**EXERCISE BRIEF:**
Each line from the first down to the one containing "Definition cells (d" should be returned exactly as it appears below.

**DATA EXCERPTS:**
* * * *

(* ===== verification/Ring.v ===== *)
(** * Rings of octets

    Arrays used round the end, as the octet queue and the T.38 image buffer use
    them: the place [k] after [i], the octets read from a place on, and what a
    write leaves.  No code of its own; [Queue] and [NonEcm] use it. *)
From S2P Require Import Prelude.

(** [k] places after [i], in a ring of [m]. *)
Definition ridx (m i k : Z) : Z := if i + k <? m then i + k else i + k - m.

(** Decides every comparison of places in the ring, innermost first. *)
Ltac ring_cases :=
  unfold ridx in *; cbv zeta;
  repeat (match goal with
          | |- context [Z.ltb ?a ?b] =>
              lazymatch constr:((a, b)) with context [if _ then _ else _] => fail | _ => destruct (Z.ltb_spec a b) end
          | |- context [Z.leb ?a ?b] =>
              lazymatch constr:((a, b)) with context [if _ then _ else _] => fail | _ => destruct (Z.leb_spec a b) end
          end; cbn [andb orb negb]; try lia); try done; try (f_equal; lia).

(** The [n] octets from [i] on. *)
Definition cells (d : list Z) (i n : Z) : list Z :=
  map (fun k => aget d (ridx (zlen d) i (Z.of_nat k))) (seq 0 (Z.to_nat n)).

(** [d'] is [d] with [l] written at [i], round the ring. *)
Definition ring_put (d : list Z) (i : Z) (l d' : list Z) : Prop :=
  zlen d' = zlen d /\
  forall j, 0 <= j < zlen d ->
    aget d' j =
    let k := if i <=? j then j - i else j - i + zlen d in
    if k <? zlen l then aget l k else aget d j.

Lemma aget_memcpy src d i j : 0 <= i -> i + zlen src <= zlen d -> 0 <= j ->
  aget (memcpy d i src) j = if (i <=? j) && (j <? i + zlen src) then aget src (j - i) else aget d j.
Proof.
  revert d i. induction src as [|v src IH]; intros d i Hi Hl Hj; cbn [memcpy].
  { destruct (Z.leb_spec i j), (Z.ltb_spec j (i + zlen (@nil Z))); try done; simpl in *; lia. }
  cbn [length] in *. rewrite IH by (rewrite ?length_aset; lia).
  rewrite aget_aset by lia.
  destruct (Z.leb_spec (i + 1) j), (Z.ltb_spec j (i + 1 + zlen src)), (Z.leb_spec i j),
    (Z.ltb_spec j (i + Z.of_nat (S (length src)))), (Z.eqb_spec i j); cbn [andb]; try lia; try done.
  - unfold aget. replace (Z.to_nat (j - i)) with (S (Z.to_nat (j - (i + 1)))) by lia. done.
  - subst. unfold aget. by rewrite Z.sub_diag.
Qed.

Lemma aget_slice d i n k : 0 <= i -> 0 <= k < n -> aget (slice d i n) k = aget d (i + k).
Proof.
  intros Hi Hk. unfold aget, slice. rewrite !nth_lookup, lookup_take.
  rewrite decide_True by lia. rewrite lookup_drop. do 2 f_equal. lia.
Qed.

Lemma aget_app l1 l2 k : 0 <= k ->
  aget (l1 ++ l2) k = if k <? zlen l1 then aget l1 k else aget l2 (k - zlen l1).
Proof.
  intros Hk. unfold aget. destruct (Z.ltb_spec k (zlen l1)).
  - by rewrite app_nth1 by lia.
  - rewrite app_nth2 by lia. f_equal. lia.
Qed.

Lemma length_cells d i n : 0 <= n -> zlen (cells d i n) = n.
Proof. intros. unfold cells. rewrite length_map, length_seq. lia. Qed.

Lemma cells_ext d d' i i' n :
  (forall k, 0 <= k < n -> aget d (ridx (zlen d) i k) = aget d' (ridx (zlen d') i' k)) ->
  cells d i n = cells d' i' n.
Proof.
  intros H. unfold cells. apply map_ext_in. intros k Hk%in_seq. apply H. lia.
Qed.

Lemma cells_app d i a b : 0 <= i < zlen d -> 0 <= a <= zlen d -> 0 <= b -> a + b <= zlen d ->
  cells d i (a + b) = cells d i a ++ cells d (ridx (zlen d) i a) b.
Proof.
  intros Hi Ha Hb Hab. unfold cells.
  rewrite Z2Nat.inj_add, seq_app, map_app by lia. f_equal.
  rewrite <- (Nat.add_0_r (0 + Z.to_nat a)), <- fmap_add_seq.
  rewrite map_map. apply map_ext_in. intros k Hk%in_seq. f_equal. ring_cases.
Qed.

Lemma cells_one d i : 0 <= i < zlen d -> cells d i 1 = [aget d i].
Proof.
  intros Hi. unfold cells. change (seq 0 (Z.to_nat 1)) with [0%nat]. cbn [map].
  change (Z.of_nat 0) with 0. f_equal. f_equal. ring_cases.
Qed.

Lemma list_as_cells (l : list Z) : l = map (fun k => aget l (Z.of_nat k)) (seq 0 (length l)).
Proof.
  apply list_eq. intros k. rewrite list_lookup_fmap.
  destruct (decide (k < length l)%nat) as [Hk|Hk].
  - rewrite lookup_seq_lt by done. simpl. unfold aget. rewrite Nat2Z.id, nth_lookup.
    destruct (lookup_lt_is_Some_2 l k Hk) as [x ->]. done.
  - rewrite lookup_seq_ge by lia. apply lookup_ge_None_2. lia.
Qed.

(** A slice that does not cross the end is a run of cells. *)
Lemma slice_cells d i n : 0 <= i -> 0 <= n -> i + n <= zlen d -> slice d i n = cells d i n.
Proof.
  intros Hi Hn Hl. rewrite (list_as_cells (slice d i n)). unfold cells.
  assert (length (slice d i n) = Z.to_nat n) as -> by (pose proof (length_slice d i n); lia).
  apply map_ext_in. intros k Hk%in_seq. rewrite aget_slice by lia. f_equal. unfold ridx.
  destruct (Z.ltb_spec (i + Z.of_nat k) (zlen d)); lia.
Qed.

(** After writing [l] at [i], it is there... *)
Lemma ring_put_cells d i l d' : ring_put d i l d' -> 0 <= i < zlen d -> zlen l <= zlen d ->
  cells d' i (zlen l) = l.
Proof.
  intros [Hl H] Hi Hll. rewrite (list_as_cells l) at 2. unfold cells. rewrite Nat2Z.id.
  apply map_ext_in. intros k Hk%in_seq. rewrite Hl, H; ring_cases.
Qed.

(** ... and what came before it is unchanged. *)
Lemma ring_put_other d o n l d' : ring_put d (ridx (zlen d) o n) l d' -> 0 <= o < zlen d -> 0 <= n ->
  n + zlen l <= zlen d -> cells d' o n = cells d o n.
Proof.
  intros [Hl H] Ho Hn Hnl. apply cells_ext. intros k Hk. rewrite Hl, H; ring_cases.
Qed.

Lemma ring_put_memcpy d i l : 0 <= i -> i + zlen l <= zlen d -> ring_put d i l (memcpy d i l).
Proof.
  intros Hi Hl. split; [by rewrite length_memcpy|]. intros j Hj. rewrite aget_memcpy by lia. ring_cases.
Qed.

(** Two writes, one after the other round the ring. *)
Lemma ring_put_app d i l1 l2 d1 d2 : ring_put d i l1 d1 -> ring_put d1 (ridx (zlen d) i (zlen l1)) l2 d2 ->
  0 <= i < zlen d -> zlen l1 + zlen l2 <= zlen d -> ring_put d i (l1 ++ l2) d2.
Proof.
  intros [L1 H1] [L2 H2] Hi Hl. split; [lia|]. intros j Hj. rewrite H2 by lia. cbv zeta.
  rewrite aget_app by (destruct (Z.leb_spec i j); lia). rewrite length_app, Nat2Z.inj_add, L1, H1 by lia.
  ring_cases.
Qed.

Lemma cells_take d i k n : 0 <= i < zlen d -> 0 <= k <= n -> n <= zlen d ->
  take (Z.to_nat k) (cells d i n) = cells d i k /\
  drop (Z.to_nat k) (cells d i n) = cells d (ridx (zlen d) i k) (n - k).
Proof.
  intros Hi Hk Hn. replace n with (k + (n - k)) at 1 2 by lia.
  rewrite cells_app by lia.
  assert (length (cells d i k) = Z.to_nat k) as Hl by (pose proof (length_cells d i k); lia).
  rewrite <- Hl. by rewrite take_app_length, drop_app_length.
Qed.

* * * *

**WRITTEN RESPONSE:**
(* ===== verification/Ring.v ===== *)
(** * Rings of octets

    Arrays used round the end, as the octet queue and the T.38 image buffer use
    them: the place [k] after [i], the octets read from a place on, and what a
    write leaves.  No code of its own; [Queue] and [NonEcm] use it. *)
From S2P Require Import Prelude.

(** [k] places after [i], in a ring of [m]. *)
Definition ridx (m i k : Z) : Z := if i + k <? m then i + k else i + k - m.

(** Decides every comparison of places in the ring, innermost first. *)
Ltac ring_cases :=
  unfold ridx in *; cbv zeta;
  repeat (match goal with
          | |- context [Z.ltb ?a ?b] =>
              lazymatch constr:((a, b)) with context [if _ then _ else _] => fail | _ => destruct (Z.ltb_spec a b) end
          | |- context [Z.leb ?a ?b] =>
              lazymatch constr:((a, b)) with context [if _ then _ else _] => fail | _ => destruct (Z.leb_spec a b) end
          end; cbn [andb orb negb]; try lia); try done; try (f_equal; lia).

(** The [n] octets from [i] on. *)
Definition cells (d : list Z) (i n : Z) : list Z :=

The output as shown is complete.